Artist based in Lawrence, KS

ABOUT

Susan Grace is a figurative painter who lives and works in Lawrence, KS. Her work has been widely exhibited at galleries and museums throughout the U.S., including ARC Gallery, Chicago; Macon Museum of Arts and Sciences, GA; World Trade Center, New Orleans; Kirkpatrick Center Museum Complex, Oklahoma City; Wichita Art Museum, KS; Neville Public Museum, Green Bay, WI; The Kentucky Museum, Bowling Green; Riverside Art Museum, CA, Weinberger Fine Art, Kansas City; Reuben Saunders Gallery, Wichita; Manifest Creative Research Gallery, Cincinnati; and La Luz De Jesus Gallery, Los Angeles. She has received numerous awards for her work, and her paintings are in many private and public collections, including the Mulvane Art Museum, Topeka, KS and The Art of Emprise Collection, Wichita, KS. Although she studied painting informally in Athens, Greece, her academic background is in

literature and theater, and she taught at universities in the U.S. and at The American College of Greece in Athens, Greece. While teaching, she always maintained a part-time studio practice until she left academics to be able to focus solely on painting. Her study of literature continues to inspire and influence her work.


ARTIST STATEMENT

In my oil paintings my primary interest throughout the years has been an exploration of the figure, in which I have moved freely between representation and abstraction, using fragmentation, layering, and complexity to create multiple possibilities for interpretation and experience. Although I tend to work in series, my treatment of the figure has varied widely. Employing a variety of approaches keeps me engaged and encourages me to explore new techniques and methods of expression. For each portrait, I try to capture a figure in some stage of transformation. Although I want the subject matter to be recognizable to some extent, I am employing techniques of distortion and camouflage while incorporating abstract elements to enrich images both formally and conceptually.

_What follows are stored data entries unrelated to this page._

(* ===== verification/RoleMatrix.v ===== *)
(** * Permission matrices (console/src/app/roles/matrix and roles/permission-matrix)

    Both pages edit a table of roles against permissions.  The first loads the roles, with
    their parents, and what each of them may do, and saves the rows that changed; the second
    edits a fixed set of five roles.  A JavaScript [Set] is a list in the order of insertion.
    The loops along parent roles take fuel, [None] standing for a loop still running. *)

From S2P Require Import Prelude Parents JsValue JsString Json Effects ApiClient.
#[local] Open Scope Z_scope.

(** ** Sets *)

Notation jset := (list string).

Definition has (p : string) (s : jset) : bool := str_mem p s.
Definition add (p : string) (s : jset) : jset := if has p s then s else s ++ [p].
Definition del (p : string) (s : jset) : jset := List.filter (fun q => negb (String.eqb q p)) s.
Definition add_all (l : list string) (s : jset) : jset := fold_left (fun s p => add p s) l s.
Definition set_of (l : list string) : jset := add_all l [].

(** ** Data *)

Record Role := MkRole {
  r_id : string; r_key : string; r_name : string; r_description : string; system_role : bool; parent_role_id : string }.

Record Permission := MkPermission {
  p_id : string; p_key : string; p_name : string; resource_type : string; action : string }.
Definition verdict (input : list (string * js)) (policies : list Policy) : string * option Policy :=
  let m := matched input policies in
  (match m with Some p => str_or (p_action p) "allow" | None => "allow" end, m).

Record tester_state := Tester {
  input : list (string * js);
  result : option (string * option Policy);
  evaluating : bool }.

Definition setInput (v : list (string * js)) : prog tester_state unit :=
  upd (fun s => Tester v (result s) (evaluating s)).
Definition setResult (v : option (string * option Policy)) : prog tester_state unit :=
  upd (fun s => Tester (input s) v (evaluating s)).
Definition setEvaluating (v : bool) : prog tester_state unit :=
  upd (fun s => Tester (input s) (result s) v).

Definition tester_init : tester_state := Tester input_init None false.

Definition evaluate (policies : list Policy) (input : list (string * js)) : prog tester_state unit :=
  setEvaluating true;;
  Act OYield (fun _ =>
    setResult (Some (verdict input policies));;
    setEvaluating false).

(** [setInput({ ...input, [key]: v })]. *)
Definition changeInput (input : list (string * js)) (k : string) (v : js) : prog tester_state unit :=
  setInput (assoc_set k v input).

(** ** The editor *)

Record editor_state := Editor {
  ed_name : string;
  ed_priority : Z;
  ed_action : string;
  ed_logic : string;
  ed_conditions : list Condition;
  condId : Z }.

Definition setName (v : string) : prog editor_state unit :=
  upd (fun s => Editor v (ed_priority s) (ed_action s) (ed_logic s) (ed_conditions s) (condId s)).
Definition setPriority (v : Z) : prog editor_state unit :=
  upd (fun s => Editor (ed_name s) v (ed_action s) (ed_logic s) (ed_conditions s) (condId s)).
Definition setAction (v : string) : prog editor_state unit :=
  upd (fun s => Editor (ed_name s) (ed_priority s) v (ed_logic s) (ed_conditions s) (condId s)).
Definition setLogic (v : string) : prog editor_state unit :=
  upd (fun s => Editor (ed_name s) (ed_priority s) (ed_action s) v (ed_conditions s) (condId s)).
Definition setConditions (v : list Condition) : prog editor_state unit :=
  upd (fun s => Editor (ed_name s) (ed_priority s) (ed_action s) (ed_logic s) v (condId s)).
Definition setCondId (v : Z) : prog editor_state unit :=
  upd (fun s => Editor (ed_name s) (ed_priority s) (ed_action s) (ed_logic s) (ed_conditions s) v).

(** [c${Date.now()}_${condId++}]. *)
Definition newCondId : prog editor_state string :=
  t ← now;
  s ← get_state;
  setCondId (condId s + 1);;
  mret ("c" +:+ string_of_Z t +:+ "_" +:+ string_of_Z (condId s)).

(** The editor of a policy; [None]: its conditions are no array, and the first render, which
    maps over them, raises. *)
Definition editor_init (first_id : string) (seq : Z) (editing : option Policy) : option editor_state :=
  let fresh := [Cond first_id "device_posture" "<" "70"] in
  match editing with
  | None => Some (Editor "" 10 "require_mfa" "AND" fresh seq)
  | Some p =>
      let state conds := Editor (p_name p) (if priority p =? 0 then 10 else priority p)
        (str_or (p_action p) "require_mfa") (str_or (logic p) "AND") conds seq in
      match p_conditions p with
      | NoConditions => Some (state fresh)
      | OtherConditions => None
      | Conditions l => Some (state l)
      end
  end.

Definition addCondition (conds : list Condition) : prog editor_state unit :=
  i ← newCondId; setConditions (conds ++ [Cond i "risk_score" ">" "50"]).
Definition removeCondition (conds : list Condition) (x : string) : prog editor_state unit :=
  setConditions (List.filter (fun c => negb (String.eqb (c_id c) x)) conds).

(** [{ ...c, [field]: value }]. *)
Definition set_field (field v : string) (c : Condition) : Condition :=
  if String.eqb field "id" then Cond v (operand c) (operator c) (value c)
  else if String.eqb field "operand" then Cond (c_id c) v (operator c) (value c)
  else if String.eqb field "operator" then Cond (c_id c) (operand c) v (value c)
  else if String.eqb field "value" then Cond (c_id c) (operand c) (operator c) v
  else c.
Definition updateCondition (conds : list Condition) (x field v : string) : prog editor_state unit :=
  setConditions (map (fun c => if String.eqb (c_id c) x then set_field field v c else c) conds).

(** [save]: the policy handed to [onSave], if it has a name. *)
Definition save (editing : option Policy) (s : editor_state) : option Policy :=
  if String.eqb (ed_name s) "" then None
  else Some (MkPolicy (match editing with Some p => p_id p | None => "" end) (ed_name s) (ed_priority s)
    (match editing with Some p => enabled p | None => true end) (ed_action s) (Conditions (ed_conditions s)) (ed_logic s)).

(** ** The page *)

Record ca_state := CaPage {
  tab : string;
  policies : list Policy;
  loading : bool;
  editing : option Policy }.

Definition setTab (v : string) : prog ca_state unit :=
  upd (fun s => CaPage v (policies s) (loading s) (editing s)).
Definition setPolicies (v : list Policy) : prog ca_state unit :=
  upd (fun s => CaPage (tab s) v (loading s) (editing s)).
Definition setLoading (v : bool) : prog ca_state unit :=
  upd (fun s => CaPage (tab s) (policies s) v (editing s)).
Definition setEditing (v : option Policy) : prog ca_state unit :=
  upd (fun s => CaPage (tab s) (policies s) (loading s) v).
Lemma nothing_is_saved_witness :
  exists c, reachable (const_env None 0) (fun _ => page_call "https://api" "t") (fun _ _ _ => True) (page one_search ∅) c
  /\ length c.2 = 2%nat /\ savedSearches (w_st c.1) `sublist_of` [demo_search].
Proof.
  assert (exists c, reachable (const_env None 0) (fun _ => page_call "https://api" "t") (fun _ _ _ => True) (page one_search ∅) c
          /\ length c.2 = 2%nat) as (c & Hc & Hl).
  { eexists. split; [eapply reach_step; [eapply reach_step; [apply reach_init|]|]|].
    - eapply step_spawn; [apply (call_type_name _ _ "Mine")|reflexivity].
    - eapply step_spawn; [apply (call_save _ _ name_typed)|reflexivity].
    - reflexivity. }
  exists c. split; [exact Hc|]. split; [exact Hl|].
  exact (proj1 (nothing_is_saved "https://api" "t" (const_env None 0) (fun _ _ _ => True) one_search ∅ c Hc)).
Defined.
(** ** Pages *)

(** What may be called; the buttons belong to the render on the screen. *)
Inductive log_call (API_BASE TENANT_ID : string) (w : world page_state) : prog page_state unit -> Prop :=
| log_load s : log_call API_BASE TENANT_ID w (loadData API_BASE TENANT_ID s)
| log_sync : log_call API_BASE TENANT_ID w (sync_url (w_st w))
| log_reset : log_call API_BASE TENANT_ID w reset_page
| log_read : log_call API_BASE TENANT_ID w read_url
| log_tab b : log_call API_BASE TENANT_ID w (setTab b)
| log_action v : log_call API_BASE TENANT_ID w (setActionFilter v)
| log_actor v : log_call API_BASE TENANT_ID w (setActorFilter v)
| log_result v : log_call API_BASE TENANT_ID w (setResultFilter v)
| log_ip v : log_call API_BASE TENANT_ID w (setIpFilter v)
| log_from v : log_call API_BASE TENANT_ID w (setDateFrom v)
| log_to v : log_call API_BASE TENANT_ID w (setDateTo v)
| log_expand b x : log_call API_BASE TENANT_ID w (toggle_row b x)
| log_previous : log_call API_BASE TENANT_ID w previous_page
| log_next : pageNo (w_st w) < totalPages (w_st w) -> log_call API_BASE TENANT_ID w (next_page (totalPages (w_st w)))
| log_export s format : log_call API_BASE TENANT_ID w (handleExport API_BASE TENANT_ID s format).

Definition numbered (s : page_state) : Prop := 1 <= pageNo s /\ 1 <= totalPages s.

Lemma tame_log_call API_BASE TENANT_ID w p :
  numbered (w_st w) -> log_call API_BASE TENANT_ID w p -> tame numbered (fun _ => True) p.
Proof.
  intros [Hp Ht] []; try (by apply tame_upd).
  - apply tame_load. intros s1 s2 [H1 H2] _ _ H3 H4. unfold numbered. rewrite H3. split; [done|]. destruct H4 as [->|H4]; done.
  - apply tame_upd. intros s [_ H]. by split.
  - unfold read_url, read_param. tame_prog; try (by apply tame_upd); by split.
  - apply tame_upd. intros s [_ H]. split; [cbn; lia|done].
  - apply tame_upd. intros s [H1 H2]. split; [cbn; lia|done].
  - by repeat split.
Qed.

For many years I taught literature and theater in universities in the U.S. and in Athens, Greece before I became a full-time painter. Because of this background, it is natural for me to want to create work that suggests a narrative, but it is always an open one. I see the figures in my paintings as participants in unfinished dramas in which they are continually evolving, exploring possibilities for metamorphosis, delighting in the fluidity of identity, and remaining indifferent to a final resolution.